Donc, tu devrais passer l'hiver  
	

	
	
		
		

		
			





solution: à mon avis, réparation de l'imac chez apple, mais j'ai aucune idée du prix... Moi, je le fais pas pour l'instant car plus de garantie et tant que ça marche, ça me gêne pas trop...


----------



## DavidFR75 (9 Janvier 2002)

Mais moi aussi cela me le fait depuis 4-5 mois ! Sniff! ;-)


----------



## JediMac (9 Janvier 2002)

Je vous conseille de faire une recherche sur ce sujet dans le forum avec le moteur macG ou les plugins MacG. C'est un probléme très récurrent.
Sinon, vous n'avez pas d'enceintes HiFi à proxymité de l'écran ? Ou tout autre objet avec un gros aimant dedans ?


----------



## iBen (10 Janvier 2002)

si vous êtes sous os 10 cela n'est pa étonnant, il faut faire la dernière mise à jour du firmwire !
C'est super important pour tous les mac à chargement frontal.
Chez plusieurs personnes ça a résolu leurs pbs  
	

	
	
		
		

		
		
	


	



PS : faire mise à jour logiciel sous os9 et choisir mise à jour programme interne, le reste est expliqué par Apple.


----------



## DavidFR75 (10 Janvier 2002)

Je ne demande qu'à te croire. Le hic est que je crois que cela a commencé avant que je ne passe sous X. Et puis, j'ai un autre iMac DV 450 qui est plus récent de 12 mois et qui ne connaît pas ce genre de problème...

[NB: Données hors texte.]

(** Equal raster sizes and agreeing transforms. *)
Definition sameGrid (l r : D) : bool :=
  (GetRasterXSize l =? GetRasterXSize r) &&
  (GetRasterYSize l =? GetRasterYSize r) &&
  transformsAgree (fst (GetGeoTransform l)) (fst (GetGeoTransform r)).

End GridVocabulary.

(** A scalar is a value of type [T]: an integer in range for an integer
    type, a floating-point number for a floating type. *)
Definition well_typed (T : CType) (s : scalar) : Prop :=
  match s with
  | SInt z => is_integer T = true /\ representable T z
  | SFloat _ => is_integer T = false
  end.

(** The integer inside a scalar. *)
Definition scalar_Z (s : scalar) : Z :=
  match s with SInt z => z | SFloat _ => 0 end.

(** Further concrete datasets: a transform with a NaN component, a
    smaller raster, and a store of three datasets. *)
Definition broken_transform : GeoTransform :=
  mk_gt d_zero S754_nan d_zero d_zero d_zero (SFopp d_one).

Definition small_tile (refs : list const_char_ptr)
    (t : CPLErr * GeoTransform) : ScriptedDataset :=
  mk_sds refs 256 512 t.

Definition three_datasets (a b c : ScriptedDataset) : @Store ScriptedDataset :=
  fun h => if h =? 2 then b else if h =? 3 then c else a.

(** ** Datasets with one projection string *)

Section ProjectionVocabulary.

Context {D : Type} `{GDALDataset D}.

(** The dataset [d] has one spatial reference: two consecutive calls of
    [GetProjectionRef] both return the null pointer, or both return a
    string and the two strings have the same bytes (at the same address
    or not). *)
Definition projectionRef_consistent (d : D) : bool :=
  match fst (GetProjectionRef d),
        fst (GetProjectionRef (snd (GetProjectionRef d))) with
  | None, None => true
  | Some l, Some r => String.eqb (cs_bytes l) (cs_bytes r)
  | _, _ => false
  end.

End ProjectionVocabulary.

(** The same projection string as [wkt_4326], held at another address. *)
Definition wkt_4326_copy : const_char_ptr :=
  Some (mk_c_string 8192 "EPSG:4326").

(** * Properties of the compatibility checker *)

(** IEEE equality on [double] is exact: two values compare equal only when
    they are the same number, the two zeros being one number. *)
Lemma d_eq_exact (x y : double) :
  d_eq x y = true -> x = y \/ (is_zero x = true /\ is_zero y = true).
Proof.
  unfold d_eq, SFeqb, SFcompare.
  destruct x as [sx | sx | | sx mx ex], y as [sy | sy | | sy my ey];
    try discriminate; try (destruct sx; discriminate);
    try (destruct sy; discriminate).
  - intros _. right. split; reflexivity.
  - destruct sx, sy; try discriminate; intros _; left; reflexivity.
  - destruct sx, sy; try discriminate;
      destruct (Z.compare_spec ex ey) as [E | E | E]; try discriminate; subst ey;
      change (Pos.compare_cont Eq mx my) with (Pos.compare mx my);
      destruct (Pos.compare_spec mx my) as [E | E | E];
      try discriminate; subst my; intros _; left; reflexivity.
Qed.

Je me souviens que je n'avais pas fait la MAJ du Firmware de peur que mes barrettes de RAM ne soient pas reconnues...

[09 janvier 2002 : message édité par DavidFR75]


----------



## iBen (11 Janvier 2002)

à toi de voir, pour les barrette, y a tjrs moyen de les rendre compatibles avec des patch.
Le dernier firmwire c'est tjrs mieux


----------



## DavidFR75 (11 Janvier 2002)

Allez, tu m'as convaincu ! Je vais faire l'essai ce week-end tranquillement...


----------



## woulf (11 Janvier 2002)

moi, j'ai fait l'upgrade du firmware, et a priori, déjà pas de problèmes pour ma barrette supplémentaire, et pour l'écran, il a rebooté nickel, mais faut vérifier sur la durée.


----------



## woulf (11 Janvier 2002)

bon, ben depuis l'installation du firmware, tout roule !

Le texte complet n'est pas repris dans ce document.